9 Comments Add your own
1. Dan | December 5th, 2007 at 2:51 pm
Yeah, it seems like it’s not quite there.
What I thought Apple TV should be is a video server-like
situation that did all things video, wirelessly.
My computer sits over here and my TV is way over there. I figured you connect your DVR to the Mac, (then I could save shows to hard disk that I wanted) you download videos to iTunes and everything is available at your TV via Apple TV. It’s your video hub.

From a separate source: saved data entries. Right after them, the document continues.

Lemma keyFor_published now kid k r k' : keyFor (jwks now) kid k = (r, k') -> keysPublished now k ->
  keysPublished now k' /\ forall pk, r = Ok pk -> exists t, t <= now /\ Published t pk.
Proof.
  unfold keyFor. destruct (k !! kid) as [pk|] eqn:Ek.
  { intros [= <- <-] Hk. split; [done|]. intros pk' [= <-]. by eapply Hk. }
  destruct (refreshLocked (jwks now) k) as [[u|e] k1] eqn:Er.
  - unfold refreshLocked, getJSON in Er. destruct (jwks now) as [[status body]|] eqn:Ej; [|done].
    destruct (Z.eqb_spec status 200) as [-> |]; [|done]. cbn in Er. destruct body as [doc|]; [|done]. cbn in Er.
    destruct (Nat.eqb _ 0); [done|]. injection Er as _ <-.
    assert (keysPublished now (foldl addJwk ∅ doc)) as Hn.
    { intros kid' pk [H|(j & H)]%addJwks_from; [by rewrite lookup_empty in H|]. exists now. split; [done|]. exists doc, j.
      destruct H as (H1 & H2 & H3). by split_and!. }
    intros E Hk. destruct (foldl addJwk ∅ doc !! kid) as [pk|] eqn:E1.
    { injection E as <- <-. split; [done|]. intros pk' [= <-]. by eapply Hn. }
    destruct (String.eqb kid ""); [|by injection E as <- <-].
    unfold onlyKey in E. destruct (map_to_list _) as [|[a pk] [|]] eqn:E2; [by injection E as <- <-| |by injection E as <- <-].
    injection E as <- <-. split; [done|]. intros pk' [= <-]. eapply Hn, elem_of_map_to_list. rewrite E2. left.
  - unfold refreshLocked in Er. intros [= <- <-] Hk. split; [|done].
    destruct (wrapR _ _); [|by injection Er as _ <-]. by destruct (Nat.eqb _ 0); [injection Er as _ <-|].
Qed.
End published.

(** ** Session tokens *)

(** Three segments of base64url, the header being an object: it begins with ey. *)
Definition compact (tok : string) : Prop :=
  hasPrefix (toText tok) (toText "ey") = true /\ Forall (fun c => isSpace c = false) (toText tok).

Definition wholeSeconds (c : Claims) : Prop := (second | cl_IssuedAt c) /\ (second | cl_ExpiresAt c).

(** What golang-jwt documents: dates are cut to seconds, a signed token parses to
    its claims until it expires and to nothing else. *)
Record JwtLaws (lib : JwtLib) : Prop := {
  jw_date t : jl_NumericDate lib t = second * (t / second);
  jw_parse s c tok now : wholeSeconds c -> jl_SignedString lib s c = Ok tok ->
    (now < cl_ExpiresAt c -> jl_Parse lib s now tok = Ok c)
    /\ forall c', jl_Parse lib s now tok = Ok c' -> c' = c /\ now < cl_ExpiresAt c;
  jw_sign s c : exists tok, jl_SignedString lib s c = Ok tok;
  jw_compact s c tok : jl_SignedString lib s c = Ok tok -> compact tok
}.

I guess my vision wasn’t shared at the mother ship.
Dan
2. Marc Rullo | December 5th, 2007 at 3:01 pm
The value distinction made between Apple’s music and video hardware initiatives lies in the content owned by the user of such hardware? Wow! If that were true, then Apple should buy TiVo, turn the iPod Touch into a remote control for a hidden set-top box (no need for that to be a sexy piece of hardware) and they’d have a broadband-enabled media extender with portable peripherals and all the content under the sun out of the box. Music, photos, videos, on-demand downloads, cable, broadcast, HD, and more on your TV, computer and iPod all synched seemlessly with iTunes via WiFi. Throw in a built in ad platform with metrics and I’d call that a strategy overhaul. Am I missing anything? Oh yeah, the ability to license the software if you choose to go with some other hardware setup.
3. steve | December 5th, 2007 at 3:14 pm
video demand online by consumers was what stalled this market. not apple.
now that broadband penetration has increased globally by a few more percentage points, download speeds increased and most MP3 players now sold play video - watch demand for video content skyrocket.
next will come pirating software that will make downloading video content as simple as it is to download illegal music files.
its called tipping point ladies and gentlemen.
NBC’s strategy does not provide for the demand of users want content loaded onto their new ipods, zunes, iphones, itouchs and creative zens.
demand needs to be satisfied… logically the winners are iTunes and Bit torrent that i can foresee.
4. Robert Hutwohl | December 5th, 2007 at 6:48 pm
I have to agree with Steve’s 12-5-07 3:14 pm comment.
5. Tom B | December 5th, 2007 at 7:59 pm
It isn’t Steve Jobs’ fault that the TV/Movie execs are dumber than music moguls. They will capitulate in the end. What choice do they have? Half–umm–”baked” measures like NBC’s HuLu will fail.
6. CapnVan | December 6th, 2007 at 12:50 am
The reason iTunes lost NBC has nothing to do with who’s powerful in the video download market. It has everything to do with Universal Music’s inability to get what they want out of Apple in contract negotiations.
Apple can’t get NBC Universal back without bowing to Universal Music’s demands, in particular, for variable pricing.
7. Anon | December 6th, 2007 at 8:40 am
I actually agree with James McQuivey. There is just not enough “click here to download to iPod” links. It’s far too difficult to find good video to download and I personally refuse to pay for it (but don’t mind commercials). With the rise of TV on cell phones, Apple better jump quickly to keep in this market.
8. Tonto Weinstein | December 6th, 2007 at 2:47 pm
If you want a taste of where it’s going, look toward the copyright fights are developing. They’re all focusing on Bitorrent, which if history is any indicator, the cutting-edge nerds have it figured out how to watch TV shows and movies. Once a mainstream product becomes available, the rest will follow suit.
Whether or not it’s something from Apple is another question. The article has valid points about how Hollywood doesn’t allow DVD rips to AppleTV (well, not without MacTheRipper anyway). But I don’t think for a moment the situation has anything to do with NBC. NBC is working on become completely irrelevant, and for those who still hold some affection for NBC, I’m sure the relationship will be soured after being repeatedly called “thieves” by the NBC executive management.
9. msm | December 6th, 2007 at 6:47 pm
Hey CapnVan — Did you fail to notice that NBC Universal and Universal Music are unrelated companies?